I also think it’d make more sense for LessWrong to curate a “highlights of the highlights” post once every 3-12 months, than what we currently do, which is every so often randomly decide that a recent Newsletter was particularly good and curate that.
This seems good; I’m currently thinking I could write something like that once every 25 newsletters (which is about half a year), which should also help me evaluate the stability of my opinions.
Yeah, I like the idea of having specific times for feedback, it does seem more likely that people actually bother to give feedback in those cases.
Also, consider the case where nothing in the newsletter ever becomes the subject of wide agreement: this suggests to me that either the field is not making enough progress to settle questions (which is very bad), or that the newsletter is by accident or design excluding ideas upon which the field might settle (which seems bad from the perspective of the newsletter).
Certainly when my opinions are right I would hope that they become widely agreed upon (and I probably don’t care too much if it happens via information cascade or via good epistemics). The question is about when I’m wrong.

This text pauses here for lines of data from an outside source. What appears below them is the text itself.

Lemma newRuleArrays_run s h :
  exists r h', newRuleArrays calloc s h = Some (r, h') /\ arrays_post s h r h'.
Proof.
  assert (within_limits (c_flows s) (c_routes s) <->
    (DP_MAX_FLOW_RULES <? Z.of_nat (length (Flows s))) || (DP_MAX_ROUTE_RULES <? Z.of_nat (length (Routes s))) = false)
    as Hlim by (unfold within_limits, c_flows, c_routes; rewrite !length_fmap; destruct (orb _ _) eqn:E; bool_to_prop; lia).
  unfold newRuleArrays. destruct (orb _ _).
  { eexists _, h. split; [done|]. split; [done|]. split; [|done]. by intros _ ?%Hlim. }
  apply proj2 in Hlim. specialize (Hlim eq_refl).
  assert (forall flows h1, flows_arg flows h1 = Some (arg_of (c_flows s)) -> h ⊆ h1 ->
    dp_rule_array_free flows h1 = Some (tt, h) ->
    exists r h', fill_routes calloc s flows h1 = Some (r, h') /\ arrays_post s h r h') as Hroutes.
  { intros flows h1 Hf Hsub Hfree. destruct (fill_routes_run s flows h h1 Hf Hsub Hfree) as (r & h' & Hrun & Hr).
    exists r, h'. split; [done|]. destruct r as [e|arrays]; [|by split]. by destruct Hr as [-> ->]. }
  case_if.
  - apply Hroutes; [|done|done]. cbn. unfold c_flows. by rewrite arg_of_fmap, Heqb.
  - unfold dp_flow_rules_alloc. rewrite Nat2Z.id.
    destruct (calloc_block_run (Z.of_nat (length (Flows s))) sizeof_dp_flow_rule
      (FlowRules (replicate (length (Flows s)) flow_zero)) h) as ([a|] & h2 & Hrun & Ea);
      erewrite M_bind_step by exact Hrun; cbv beta iota.
    2: { subst. by eexists _, h. }
    destruct Ea as [Ea ->]. erewrite M_bind_step by apply fill_flows. cbv beta.
    apply Hroutes; [|by apply insert_subseteq|by apply c_free_live].
    cbn. rewrite lookup_insert_eq. unfold c_flows. by rewrite arg_of_fmap, Heqb.
Qed.
End Marshal.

That is to say, it is very clear that this is a newsletter, and that your opinion differs from that of the authors of the papers. This goes a long way to preventing the kind of uncritical agreement that typifies information cascades.
Journalism has the same property, but I do see uncritical agreement with things journalists write. Admittedly the uncritical agreement comes from non-experts, but with the newsletter I’m worried mostly about insufficiently critical agreement from researchers working on different areas, so the analogy kinda sorta holds.
Finally, I expect this field and the associated communities are unusually sensitive to information cascades as a problem, and therefore less likely to fall victim to them.
Agreed that this is very helpful (and breaks the analogy with journalism), and it’s the main reason I’m not too worried about information cascades right now. That said, I don’t feel confident that it’s enough.
I think overall I agree with you that they aren’t a major risk, and it’s good to get a bit of information that at least you treat the opinion as an opinion.
There’s a lot of speculation about related-ish topics in Chapter 3 of the sequence linked above.
Fwiw the quoted section was written by Paul Christiano, and I have used that blog post in my sequence (with permission).
Also, for this particular question you can read just Chapter 1 of the sequence.
Other relevant writing of mine:
Comment on the AUP post
Comment on the desiderata post
But it’s true that that quoted passage is the best summary of my current position. Daniel’s answer is a good example of an underlying intuition that drives this position.
I can’t quite convince myself that no good method of value learning exists, and some other competent people seem to disagre ewith me.
No good method of measuring impact, presumably?
Hmm, this seems roughly plausible. It doesn’t gel with my experience of how many people seem to be trying to enter the field (which I would have estimated almost an order of magnitude less, maybe 100-200), but it’s possible that there’s a large group of such people who I don’t interact with who nonetheless are subscribed to the newsletter.
We also might have different intended meanings of “career in the field”.